- O ministro da Fazenda, Dario Durigan, criticou a PEC que autoriza autonomia financeira e orçamentária ao Banco Central (BC), aprovada pela CCJ do Senado.
- A Proposta de Emenda à Constituição 65 de 2023 concede ao BC autonomia administrativa, contábil, orçamentária, financeira, operacional e patrimonial, sem vinculação a ministérios.
- Durigan afirmou que a medida pode criar distorções na contabilidade do BC e no processo de auditoria, além de restringir a auditoria da Controladoria-Geral da União.
- A PEC permite que o BC retenha receita própria oriunda da senhoriagem, diferente do flagrado na LOA, o que preocupa o governo pela potencial perda de receitas para o Tesouro.
- Economistas, bancos privados e entidades como ABBC e Febraban criticam a proposta, dizendo que ela pode facilitar a cooptação do BC pelo setor financeiro e fragilizar a fiscalização democrática.
O ministro da Fazenda, Dario Durigan, criticou a PEC que concede autonomia financeira e orçamentária ao Banco Central (BC). A proposta foi aprovada na CCJ do Senado na semana passada e volta a tramitar no plenário.
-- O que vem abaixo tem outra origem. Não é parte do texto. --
(* ===== verification/Scenarios.v ===== *)
(** * The scenarios of the test crate ([test/src/home.rs])

    The tests of the repository go through what clients do at a home: they
    register, claim, log in, pair and call.  Here they are programs that can be
    run in either mode of the crate: what the modes provide is the class
    [TestMode].  In the direct mode clients hold the connection of the server
    itself, and a program is a function in which a failed assertion or [unwrap]
    is a panic; the theorems say that the tests pass for all keys, not only for
    those a test happens to generate.  The other mode is in [Memsocket.v]. *)

From S2P Require Import Prelude Errors External Storage Protocol Crypto Relation.
From S2P Require Import HomeServer HomeInvariants HomeServerProps Connect Config Startup Composition.

(** ** What the tests use of [TestClient] and the reactor

    [do_register] and the like are [reactor.run(..).unwrap()] on the method of
    the client's connection; [take_1] is [stream.take(1).collect()] on a stream
    of which nothing has been taken. *)

Class TestMode (M : Type → Type) : Type := {
  check {A} : Panicking A → M A;
  connect_home : PeerContext → M HomeConnectionServer;
  do_register : HomeConnectionServer → OwnProfile → RelationHalfProof → option HomeInvitation → M OwnProfile;
  do_claim : HomeConnectionServer → ProfileId → M OwnProfile;
  do_login : HomeConnectionServer → RelationProof → M SessionId;
  do_ping : HomeConnectionServer → string → M string;
  do_pair_request : HomeConnectionServer → RelationHalfProof → M unit;
  do_pair_response : HomeConnectionServer → RelationProof → M unit;
  session_events_of : SessionId → M SinkId;
  session_checkin : SessionId → ApplicationId → M SinkId;
  call_started : HomeConnectionServer → ApplicationId → CallRequestDetails → M OneshotId;
  call_finished : OneshotId → M (option SinkId);
  answer_call : Call → option SinkId → M CallRequestDetails;
  app_channel : nat → M SinkId;
  send_frame : SinkId → AppMessageFrame → M unit;
  take_1 : SinkId → M ChanMsg;
}.

Section programs.
Context {BC : Bincode} {MH : Multihash} {ED : Ed25519}.
Context {M : Type → Type} {RM : MRet M} {BM : MBind M} {TM : TestMode M}.

Definition expect {A} (o : option A) : M A :=
  check match o with Some a => Returns a | None => Panics end.
Definition assert_that (b : bool) : M unit := check (if b then Returns tt else Panics).
Definition assert_eq `{EqDecision A} (x y : A) : M unit := assert_that (bool_decide (x = y)).

(** ** [test/src/lib.rs] *)

Definition generate_persona (private_key : PrivateKey) : Panicking (OwnProfile * Signer) :=
  signer ← Ed25519Signer_new private_key;
  signer ← unwrap signer;
  let signer := Ed25519Signer_signer signer in
  Returns (OwnProfile_new (Profile_new (signer_profile_id signer) (signer_public_key signer)
             (Persona (mkPersonaFacet [] []))) [], signer).

Definition first_home_of (own_profile : OwnProfile) : M RelationProof :=
  expect (first_home own_profile).

(** ** [TestClient] *)

Record TestClient : Type := mkTestClient
  { ownprofile : OwnProfile; my_own_signer : Signer; home_signer : Signer;
    home_connection : HomeConnectionServer }.

(** [TestClient::direct] and [memsocket]: the server makes a connection for the
    client; in the second mode the client reaches it through a proxy. *)
Definition TestClient_new (client_ownprofile : OwnProfile) (client_signer home_signer : Signer)
  : M TestClient :=
  client_home_connection ← connect_home
    (mkPeerContext home_signer (profile_public_key (own_profile client_ownprofile))
       (profile_id (own_profile client_ownprofile)));
  mret (mkTestClient client_ownprofile client_signer home_signer client_home_connection).

(** A client with a generated persona. *)
Definition new_client (home_signer : Signer) (private_key : PrivateKey) : M TestClient :=
  '(own_profile, signer) ← check (generate_persona private_key);
  TestClient_new own_profile signer home_signer.

Definition register_client (client : TestClient) : M OwnProfile :=
  let half_proof := RelationHalfProof_new RELATION_TYPE_HOSTED_ON_HOME
                      (signer_profile_id (home_signer client)) (my_own_signer client) in
  do_register (home_connection client) (ownprofile client) half_proof None.

(** ** The tests *)

Definition test_home_register (testclient : TestClient) : M unit :=
  registered_ownprofile ← register_client testclient;
  home_proof ← first_home_of registered_ownprofile;
  assert_that (is_ok (validate_relation_proof CompositeValidator_default home_proof
    (signer_profile_id (home_signer testclient)) (signer_public_key (home_signer testclient))
    (profile_id (own_profile (ownprofile testclient)))
    (profile_public_key (own_profile (ownprofile testclient))))).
Durigan afirmou que, sob o pretexto de fortalecer o BC, a PEC pode provocar distorções na contabilidade da instituição e no processo de auditoria.
Ele lembrou que é preciso fortalecer o BC sem criar um “novo Poder” da República capaz de mandar leis sem passar pela auditoria da CGU. Durigan destacou a necessidade de manter o BC dentro das regras do jogo e com controle adequado. Comentou que a autonomia não pode fragilizar a fiscalização.
A PEC 65 de 2023 prevê autonomia administrativa, contábil, orçamentária, financeira, operacional e patrimonial ao BC, sem vinculação a ministérios ou a qualquer órgão da Administração Pública. O texto propõe liberação de gestão própria sem tutela hierárquica, o que preocupa o governo.
A proposta permite que o BC retenha receita originária da senhoriagem, emitida pela moeda, em seu orçamento. Hoje, o BC tem orçamento definido pela LOA, e os recursos da senhoriagem vão para o Tesouro. A senhoriagem rendeu cerca de R$ 23,3 bilhões por ano entre 2017 e 2025; o BC teve, nesse período, orçamento de R$ 4,8 bilhões/ano.
Cooptação do BC
Economistas divulgaram um manifesto contra a PEC, afirmando que o texto facilita a cooptação do BC pelo setor financeiro, que é regulado pela autoridade monetária. O documento aponta que a independência seria seletiva, afastando o BC do controle democrático, mas mantendo acesso aos mercados.
O manifesto sustenta que a PEC fragiliza a fiscalização, o controle social e a responsabilização da autoridade monetária. Aumenta a dívida pública e poderia criar um modelo raro no mundo, com autonomia financeira e operacional simultâneas.
A defesa da reforma vem da diretoria do BC, encabeçada pelo presidente Gabriel Galípolo, que afirma que a instituição opera dentro dos limites de recursos necessários para fiscalizar e regular o sistema financeiro. Bancos privados também apoiam a proposta.
Autonomia financeira
Em 2021, houve uma lei que atribuiu autonomia administrativa e operacional ao BC, ainda que dependente do Orçamento da União para atividades-chave. A PEC 65 amplia esse nível, ao permitir retenção de receita própria pelo BC.
Defensores da ideia argumentam que a medida reforça a capacidade do BC de cumprir sua missão de supervisão sem depender de cortes orçamentários. O BC, ABBC e Febraban estão entre os signatários que defendem a proposta.